PwC noted that the NextGen are the ones to bring in a more evidence-based approach both for the business and philanthropy as well as leverage technology and digital trends, saying the time to act is now if family businesses would keep their legacy for future generations.
It noted that family businesses were essential to the success of the global economy, responsible for half of the global gross domestic product (GDP) and employment.
“The largest 750 alone have combined revenues of $9 trillion a year and employ more than 30 million people. They helped the world reboot after the financial crisis; they need to be strong to do it again after COVID-19 and provide the legacy they want.
“It will surprise no one that family business is the most trusted form of business (Edelman trust barometer – 2019 family business 67 per cent vs. publicly owned 58 per cent). That they have been more resilient may come as a surprise to those outside family businesses.
“Only 21 per cent needed to seek outside capital to weather the pandemic in 2020. The survey suggests that family businesses have weathered the pandemic relatively well.”
The report noted that the key priorities facing Nigerian family businesses are somewhat different from the global trends, which reflects the market condition.

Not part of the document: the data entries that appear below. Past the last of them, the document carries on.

Definition is_injection_allowed (current_vm_id target_vm_id : Z) : bool :=
  (current_vm_id =? HF_PRIMARY_VM_ID) || (current_vm_id =? target_vm_id).
Definition interrupt_inject (hw : Hw) (now : Z) (hv : Hypervisor) (target_vm_id target_vcpu_idx intid : Z)
    (current : vref) : exec (Z * option vref * Hypervisor) :=
  v ← get_vm (hv_vms hv) target_vm_id;
  match v with
  | None => Done (-1, None, hv)
  | Some v =>
      if HF_NUM_INTIDS <=? intid then Done (-1, None, hv)
      else
      cur ← vm_of hv current.1;
      if negb (is_injection_allowed (vm_id cur) target_vm_id) then Done (-1, None, hv)
      else
      target_vm ← vm_of hv v;
      match vcpus target_vm !! Z.to_nat target_vcpu_idx with
      | None => Done (-1, None, hv)
      | Some _ => internal_interrupt_inject hw now hv (v, Z.to_nat target_vcpu_idx) intid current
      end
  end.

(** ** Running vCPUs *)

(** [vcpu_prepare_run] without the lock: what happens to the vCPU whose lock has
    been taken.  [Ok]: it shall run. *)
Definition prepare_locked (hw : Hw) (now1 now2 : Z) (vm : Vm) (v : VCpu) (cpu : option nat)
    (run_ret : HfVCpuRunReturn) : result unit HfVCpuRunReturn * Vm * VCpu :=
  let st := vi_state (vc_inner v) in
  if aborting vm then
    (Err run_ret, vm,
     if bool_decide (st = VCpuStatus.Aborted) then v else upd_inner (with_state VCpuStatus.Aborted) v)
  else
  let run vm v := (Ok tt, vm, upd_inner (with_cpu cpu) v) in
  let deliver_or_block :=
    if negb (is_interrupted (vc_interrupts v)) && negb (arch_timer_pending now1 (vi_regs (vc_inner v))) then
      let regs := vi_regs (vc_inner v) in
      let run_ret :=
        if negb (arch_timer_enabled regs) then run_ret
        else let ns := arch_timer_remaining_ns hw now2 regs in
             if bool_decide (st = VCpuStatus.BlockedMailbox) then WaitForMessage ns else WaitForInterrupt ns in
      (Err run_ret, vm, v)
    else run vm v in
  match st with
  | VCpuStatus.Off | VCpuStatus.Aborted => (Err run_ret, vm, v)
  | VCpuStatus.BlockedMailbox =>
      let '(ok, m) := try_read (mailbox (vm_inner vm)) in
      if ok : bool then
        run (upd_vm_inner (with_mailbox m) vm)
            (upd_inner (with_regs (λ regs, set_retval regs (wrap 64 (spci_return_code Success)))) v)
      else deliver_or_block
  | VCpuStatus.BlockedInterrupt => deliver_or_block
  | VCpuStatus.Ready => run vm v
  end.

Definition vcpu_prepare_run (hw : Hw) (now1 now2 : Z) (hv : Hypervisor) (current vcpu : vref)
    (run_ret : HfVCpuRunReturn) : exec (result vref HfVCpuRunReturn * Hypervisor) :=
  v ← vcpu_of hv vcpu;
  let '(got, v) := vcpu_try_lock v in
  if negb got then Done (Err run_ret, hv)
  else
  vm ← vm_of hv vcpu.1;
  cur ← vcpu_of hv current;
  let '(res, vm, v) := prepare_locked hw now1 now2 vm v (vi_cpu (vc_inner cur)) run_ret in
  let put v := upd_vm vcpu.1 (λ _, upd_vcpu vcpu.2 (λ _, v) vm) hv in
  match res with
  | Ok _ => Done (Ok vcpu, put v)
  | Err ret => Done (Err ret, put (vcpu_unlock v))
  end.

Definition vcpu_run (hw : Hw) (now1 now2 now3 : Z) (hv : Hypervisor) (id vcpu_idx : Z) (current : vref)
    : exec (result vref HfVCpuRunReturn * Hypervisor) :=
  let ret := WaitForInterrupt HF_SLEEP_INDEFINITE in
  cur ← vm_of hv current.1;
  if negb (vm_id cur =? HF_PRIMARY_VM_ID) then Done (Err ret, hv)
  else if id =? HF_PRIMARY_VM_ID then Done (Err ret, hv)
  else
  v ← get_vm (hv_vms hv) id;
  match v with
  | None => Done (Err ret, hv)
  | Some v =>
      vm ← vm_of hv v;
      match vcpus vm !! Z.to_nat vcpu_idx with
      | None => Done (Err ret, hv)
      | Some _ =>
          let vcpu := (v, Z.to_nat vcpu_idx) in
          '(r, hv) ← vcpu_prepare_run hw now1 now2 hv current vcpu ret;
          match r with
          | Err ret => Done (Err ret, hv)
          | Ok locked =>
              vc ← vcpu_of hv locked;
              if arch_timer_pending now3 (vi_regs (vc_inner vc)) then
                '(_, _, hv) ← internal_interrupt_inject hw now3 hv vcpu HF_VIRTUAL_TIMER_INTID locked;
                Done (Ok locked, upd_vc locked (upd_inner (with_regs arch_timer_mask)) hv)
              else Done (Ok locked, hv)
          end
      end
  end.

(** ** Mailboxes *)
Definition waiter_result (hw : Hw) (now : Z) (hv : Hypervisor) (id : Z) (inner : VmInner) (current : vref)
    : exec (Z * option vref * Hypervisor) :=
  if is_waiter_list_empty (mailbox inner) then Done (0, None, hv)
  else if id =? HF_PRIMARY_VM_ID then Done (1, None, hv)
  else '(next, hv) ← switch_to_primary hw now hv current NotifyWaiters VCpuStatus.Ready;
       Done (0, Some next, hv).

It noted that over the next two years Nigerian family businesses are introducing new products/services, rethinking/changing/adapting their business models, expanding into new markets/client segments, improving digital capabilities and increasing the use of new technologies.
“This means whole scale transformations are the order of the day. However, they could benefit by thinking strategically. This could include: finding new markets for existing products. A better understanding of how the African Continental Free Trade Area (AfCFTA) agreement can help.
“Radically rethinking business models – for instance how can we serve international clients using Nigerian brains sitting in Nigeria? How we can be structured to ensure we build lasting businesses that defy changing generations and provide the much-needed stability to over 60 per cent of the Nigerian economy. These range from governance, tax efficiencies and great indices on the financials; and how can we leverage technology especially digital capabilities. Only 40 per cent feel they have strong digital capabilities in Nigeria.”
According to Lead for Family Business and Private Client Services Nigeria, Esiri Agbeyi, “Nigerian Family Businesses have had a challenging year – but rewarding as well. They have had to face tremendous headwinds with the currency issues and stock market fluctuations in addition to the pandemic. Growth is slowly returning to the market. We have seen how they have stepped in with their generous support of the communities during the pandemic.”